At its core, the encoding draws on the double-binary-vector approach introduced in Prevett et al. (2021) and developed further in Prevett (2026, § 4). NOT-X is held independent of valence — a NOT-X position is not inherently negative — which is what makes the two axes analytically separable.

For Sarah, fear is held simultaneously as constraint and as resource — not a contradiction the analyst must resolve, but a structural opposition the speaker is actively living with. CISA Narrative surfaces such moments, classifies the register in which they are voiced, and shows how the same opposition recurs across the interview at different registers.

§ 04  ·  The suite

Companion tools and learning resources

CISA Narrative does not stand alone. A short preparation tool gets a transcript into the format the analyser expects, and a learning guide walks newcomers through what the outputs mean.

Beta

TranscriptReady

A formatting helper that cleans and standardises interview transcripts before analysis — speaker turns, timestamps, anonymisation placeholders, and the export format CISA Narrative reads.

Beta

CISA Narrative Learning Guide

A self-paced, browser-based guide for new users. It walks through detection, the two-axis framework, and how to read every panel the tool produces.

In development

Focus group analyser

An adaptation of CISA detection for multi-speaker data, with cross-speaker positioning and turn-level affective shifts.

In development

Mapping-interview tool

For interview methods that elicit spatial or relational maps from participants — treating the map itself as analysable data alongside the transcript.

In development

Template analysis

For hierarchical template approaches, with longitudinal matrix views, affect-marker highlighting, and full traceability from template node to extract.

§ 05  ·  The position paper

How CISA was built

The development approach — using AI in the building of the tool but never in its operation — is set out in full in an open-access paper in Forum Qualitative Sozialforschung.

Theory-Operationalising Tool Co-Creation

Prevett, P. (2026). Theory-Operationalising Tool Co-Creation: Building Methodology-Specific Analysis Tools Through Human-AI Collaboration. A Position Statement for Qualitative Research Methodology. Forum Qualitative Sozialforschung / Forum: Qualitative Social Research, 27(2), Art. 15.

https://doi.org/10.17169/fqs-27.2.4596

§ 06  ·  Walkthrough

Short video demo

A guided run-through of CISA Narrative on a short transcript, showing detection, the four main panels, and overriding a classification by hand.

Coming soon. A short recorded walkthrough is in preparation.

Beta

CISA is currently in active development. Email pauline.prevett@manchester.ac.uk to learn more or to be notified when the suite moves out of beta.

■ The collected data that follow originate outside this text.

(** The value of a cell, [None] when absent. *)
Definition cell {V} (df : DataFrame V) (d : Z) (c : string) : option V :=
  cells df !! (d, c).

(** ** The reply parser *)

Section Parser.
Context `{B : Builtins}.

(** The local variables of [parse_hist_security_response].  [sec], [col]
    are unbound in Python until the first [START SECURITY]; they are only
    read while [in_sec] holds.  The local [dframe] always is the object
    stored at [dframes[sec]], so an assignment through it is an update of
    that entry. *)
Record locals : Type := mkLocals {
  in_sec : bool;
  sec : string;
  col : string;
  dframes : gmap string (DataFrame pyfloat)
}.

Definition initial : locals := mkLocals false "" "" ∅.

(** [try: val = float(tok) except ValueError: val = None; logger.debug(..)] *)
Definition try_float (tok : string) : M (option pyfloat) :=
  match py_float tok with
  | Some v => ret (Some v)
  | None =>
      emit DEBUG ("Could not convert val: " +:+ tok +:+ " to float");;
      ret None
  end.

(** One iteration of the loop body.  The [assert] is live, as it is
    unless the interpreter runs with [-O]; [IndexError] and the [ValueError]
    of [int] and [strptime] are not caught. *)
Definition parse_line (begin_date end_date : Z) (fields : list string)
    (st : locals) (line : string) : M locals :=
  let bits := split "|" 4 line in
  do b0 <- item bits 0;
  if in_sec st then
    if decide (b0 = "END SECURITY") then
      do b3 <- item bits 3;
      match py_int b3 with
      | None => raise ValueError
      | Some ret_code =>
          (if decide (ret_code ≠ 0) then
             emit WARNING ("Received return code: " +:+ pretty ret_code +:+
                           " for history request for security: " +:+ sec st)
           else ret tt);;
          ret (mkLocals false (sec st) (col st) (dframes st))
      end
    else
      if decide (b0 = sec st) then
        do b2 <- item bits 2;
        do val <- try_float b2;
        match val with
        | Some v =>
            if py_bool v then
              do b1 <- item bits 1;
              match py_strptime b1 with
              | None => raise ValueError
              | Some d =>
                  ret (mkLocals true (sec st) (col st)
                         (alter (loc_set d (col st) v) (sec st) (dframes st)))
              end
            else ret st
        | None => ret st
        end
      else raise AssertionError
  else if decide (b0 = "START SECURITY") then
    do b1 <- item bits 1;
    do b2 <- item bits 2;
    match dframes st !! b1 with
    | Some _ => ret (mkLocals true b1 b2 (dframes st))
    | None =>
        ret (mkLocals true b1 b2
               (<[b1 := new_frame (date_range begin_date end_date) fields]>
                  (dframes st)))
    end
  else ret st.

Definition parse_lines (begin_date end_date : Z) (fields : list string)
    (lines : list string) (st : locals) : M locals :=
  for_each (parse_line begin_date end_date fields) lines st.

Definition parse_hist_security_response (response : string)
    (begin_date end_date : Z) (fields : list string)
    : M (gmap string (DataFrame pyfloat)) :=
  do st <- parse_lines begin_date end_date fields (readlines response) initial;
  ret (dframes st).
End Parser.
(** [down] after an entry was moved into position [i]: ordered if it moved. *)
Lemma down_ok i n s :
  inv s -> (n <= length (view s))%nat -> hole key i n (view s) ->
  exists moved s', down i n s = Ok (moved, s') /\ sifted n s s' /\
    (moved = false -> s' = s /\ hole_up key i n (view s)) /\
    (moved = true \/ i = 0%nat -> hordn key n (view s')).
Proof.
  intros Hinv Hn Hh. unfold down.
  destruct (down_loop_ok (Datatypes.S n) i n s Hinv ltac:(lia) Hn Hh)
    as (i' & s' & -> & Hs & Hup & Hle & Heq & Hord). mred.
  do 2 eexists; split; [done|]. split; [done|]. split.
  - intros Hm%Nat.ltb_ge. assert (i' = i) as -> by lia.
    rewrite (Heq eq_refl) in *. done.
  - intros [Hm%Nat.ltb_lt| ->].
    + apply (hole_up_done key i'); [done|]. intros _. apply Hord. lia.
    + apply (hole_up_done key i'); [done|]. intros. apply Hord. lia.
Qed.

§ 07  ·  About and contact

About the developer

Pauline Prevett is a Reader in Education at the University of Manchester, where she leads PhD research training in the School of Environment, Education and Development. She teaches research methods on several postgraduate programmes. Her research focuses on students' financial identity and financial self-efficacy, and on qualitative and mixed methods research methodology.